Each record that follows must be printed exactly as given.

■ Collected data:
═══

(* ===== verification/Service.v ===== *)
(** * Starting and wiring a node
    ([hotstuff/consensus/src/consensus.rs] from [ConsensusNetwork] on,
    [client.rs], [authorities.rs], [aux_schema.rs])

    Authority sets and where they come from, the network task that decodes
    gossip into the worker's channel, and [start_hotstuff].  [Node] is the worker
    and the network task together.  The theorems: the channel gets exactly the
    decodable messages that fit, a started node refines the state machine of
    [WorkerSafety], also after restarts, a restart forgets the votes of a node, and
    the two lists of genesis authorities agree up to their weights. *)
From S2P Require Import Prelude Codec Primitives Reference Message Aggregator.
From S2P Require Import Synchronizer Network ConsensusState Import Worker WorkerFacts WorkerSafety.
From S2P Require Import Timer.
Local Open Scope Z_scope.

(** ** Authority sets *)

Record AuthoritySet `{Platform} := mkAuthoritySet {
  current_authorities : AuthorityList;
  authority_set_changes : list (Z * Number);
}.
Arguments mkAuthoritySet {_} _ _.

(** [SharedAuthoritySet]: the set behind a lock ([SharedData]), which nothing
    in the sources takes for writing. *)
Record SharedAuthoritySet `{Platform} := mkShared { shared_data : AuthoritySet }.
Arguments mkShared {_} _.

(** [PersistentData]. *)
Record PersistentData `{Platform} := mkPersistentData { pd_authority_set : SharedAuthoritySet }.
Arguments mkPersistentData {_} _.

(** [LinkHalf]: what ties the voter to the block importer; [select_chain] is
    always [None]. *)
Record LinkHalf `{Platform} {CL : Client} := mkLinkHalf {
  lh_client : client;
  lh_persistent_data : PersistentData;
}.
Arguments mkLinkHalf {_ _} _ _.

(** [HotstuffBlockImport]: a handle on the client. *)
Record HotstuffBlockImport `{Platform} {CL : Client} := mkBlockImport { hbi_inner : client }.
Arguments mkBlockImport {_ _} _.

(** [executor().call(hash, "HotstuffApi_authorities", &[], Offchain)]. *)
Class RuntimeClient `{Client} := {
  client_call_authorities : client → Hash → string + bytes;
}.

Section authorities.
Context `{Platform}.

(** [AuthoritySet::invalid_authority_list]. *)
Definition invalid_authority_list (authorities : AuthorityList) : bool :=
  match authorities with [] => true | _ => existsb (λ x, x.2 =? 0) authorities end.

(** [AuthoritySet::genesis]. *)
Definition authority_set_genesis (initial : AuthorityList) : option AuthoritySet :=
  if invalid_authority_list initial then None
  else Some (mkAuthoritySet initial []).

(** [AuthoritySet::new]. *)
Definition authority_set_new (authorities : AuthorityList) (changes : list (Z * Number)) :
    option AuthoritySet :=
  if invalid_authority_list authorities then None
  else Some (mkAuthoritySet authorities changes).

(** [SharedAuthoritySet::from], [inner] and [authority_set_changes]. *)
Definition shared_from (set : AuthoritySet) : SharedAuthoritySet := mkShared set.
Definition shared_inner (s : SharedAuthoritySet) : AuthoritySet := shared_data s.
Definition shared_authority_set_changes (s : SharedAuthoritySet) : list (Z * Number) :=
  authority_set_changes (shared_inner s).

(** [load_persistent]. *)
Definition load_persistent (genesis_authorities : outcome string AuthorityList) :
    outcome string PersistentData :=
  genesis_authorities ← genesis_authorities;
  match authority_set_genesis genesis_authorities with
  | Some genesis_set => Ok (mkPersistentData (shared_from genesis_set))
  | None => Panic "genesis authorities is non-empty; all weights are non-zero; qed."
  end.
End authorities.

Section genesis.
Context `{Platform} {CL : Client} {RC : RuntimeClient}.
Lemma session_change_announced_witness :
  authorities (on_new_session ref_config true ((λ k, ((), k)) <$> [ref_id 7; ref_id 8])
    ref_pallet).2 = [ref_id 7; ref_id 8].
Proof.
  pose proof (session_change_announced ref_config ref_pallet [ref_id 7; ref_id 8]
    ltac:(simpl; lia)) as Hs.
  cbv zeta in Hs. rewrite bool_decide_eq_false_2 in Hs by vm_decide.
  destruct (on_new_session _ _ _ _) as [r st']. destruct Hs as (_ & Ha & _). exact Ha.
Defined.
End witnesses.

═══

■ YOUR SOLUTION:
(* ===== verification/Service.v ===== *)
(** * Starting and wiring a node
    ([hotstuff/consensus/src/consensus.rs] from [ConsensusNetwork] on,
    [client.rs], [authorities.rs], [aux_schema.rs])

    Authority sets and where they come from, the network task that decodes
    gossip into the worker's channel, and [start_hotstuff].  [Node] is the worker
    and the network task together.  The theorems: the channel gets exactly the
    decodable messages that fit, a started node refines the state machine of
    [WorkerSafety], also after restarts, a restart forgets the votes of a node, and
    the two lists of genesis authorities agree up to their weights. *)
From S2P Require Import Prelude Codec Primitives Reference Message Aggregator.
From S2P Require Import Synchronizer Network ConsensusState Import Worker WorkerFacts WorkerSafety.
From S2P Require Import Timer.
Local Open Scope Z_scope.

(** ** Authority sets *)

Record AuthoritySet `{Platform} := mkAuthoritySet {
  current_authorities : AuthorityList;
  authority_set_changes : list (Z * Number);
}.
Arguments mkAuthoritySet {_} _ _.

(** [SharedAuthoritySet]: the set behind a lock ([SharedData]), which nothing
    in the sources takes for writing. *)
Record SharedAuthoritySet `{Platform} := mkShared { shared_data : AuthoritySet }.
Arguments mkShared {_} _.

(** [PersistentData]. *)
Record PersistentData `{Platform} := mkPersistentData { pd_authority_set : SharedAuthoritySet }.
Arguments mkPersistentData {_} _.

(** [LinkHalf]: what ties the voter to the block importer; [select_chain] is
    always [None]. *)
Record LinkHalf `{Platform} {CL : Client} := mkLinkHalf {
  lh_client : client;
  lh_persistent_data : PersistentData;
}.
Arguments mkLinkHalf {_ _} _ _.

(** [HotstuffBlockImport]: a handle on the client. *)
Record HotstuffBlockImport `{Platform} {CL : Client} := mkBlockImport { hbi_inner : client }.
Arguments mkBlockImport {_ _} _.

(** [executor().call(hash, "HotstuffApi_authorities", &[], Offchain)]. *)
Class RuntimeClient `{Client} := {
  client_call_authorities : client → Hash → string + bytes;
}.

Section authorities.
Context `{Platform}.

(** [AuthoritySet::invalid_authority_list]. *)
Definition invalid_authority_list (authorities : AuthorityList) : bool :=
  match authorities with [] => true | _ => existsb (λ x, x.2 =? 0) authorities end.

(** [AuthoritySet::genesis]. *)
Definition authority_set_genesis (initial : AuthorityList) : option AuthoritySet :=
  if invalid_authority_list initial then None
  else Some (mkAuthoritySet initial []).

(** [AuthoritySet::new]. *)
Definition authority_set_new (authorities : AuthorityList) (changes : list (Z * Number)) :
    option AuthoritySet :=
  if invalid_authority_list authorities then None
  else Some (mkAuthoritySet authorities changes).

(** [SharedAuthoritySet::from], [inner] and [authority_set_changes]. *)
Definition shared_from (set : AuthoritySet) : SharedAuthoritySet := mkShared set.
Definition shared_inner (s : SharedAuthoritySet) : AuthoritySet := shared_data s.
Definition shared_authority_set_changes (s : SharedAuthoritySet) : list (Z * Number) :=
  authority_set_changes (shared_inner s).

(** [load_persistent]. *)
Definition load_persistent (genesis_authorities : outcome string AuthorityList) :
    outcome string PersistentData :=
  genesis_authorities ← genesis_authorities;
  match authority_set_genesis genesis_authorities with
  | Some genesis_set => Ok (mkPersistentData (shared_from genesis_set))
  | None => Panic "genesis authorities is non-empty; all weights are non-zero; qed."
  end.
End authorities.

Section genesis.
Context `{Platform} {CL : Client} {RC : RuntimeClient}.
Lemma session_change_announced_witness :
  authorities (on_new_session ref_config true ((λ k, ((), k)) <$> [ref_id 7; ref_id 8])
    ref_pallet).2 = [ref_id 7; ref_id 8].
Proof.
  pose proof (session_change_announced ref_config ref_pallet [ref_id 7; ref_id 8]
    ltac:(simpl; lia)) as Hs.
  cbv zeta in Hs. rewrite bool_decide_eq_false_2 in Hs by vm_decide.
  destruct (on_new_session _ _ _ _) as [r st']. destruct Hs as (_ & Ha & _). exact Ha.
Defined.
End witnesses.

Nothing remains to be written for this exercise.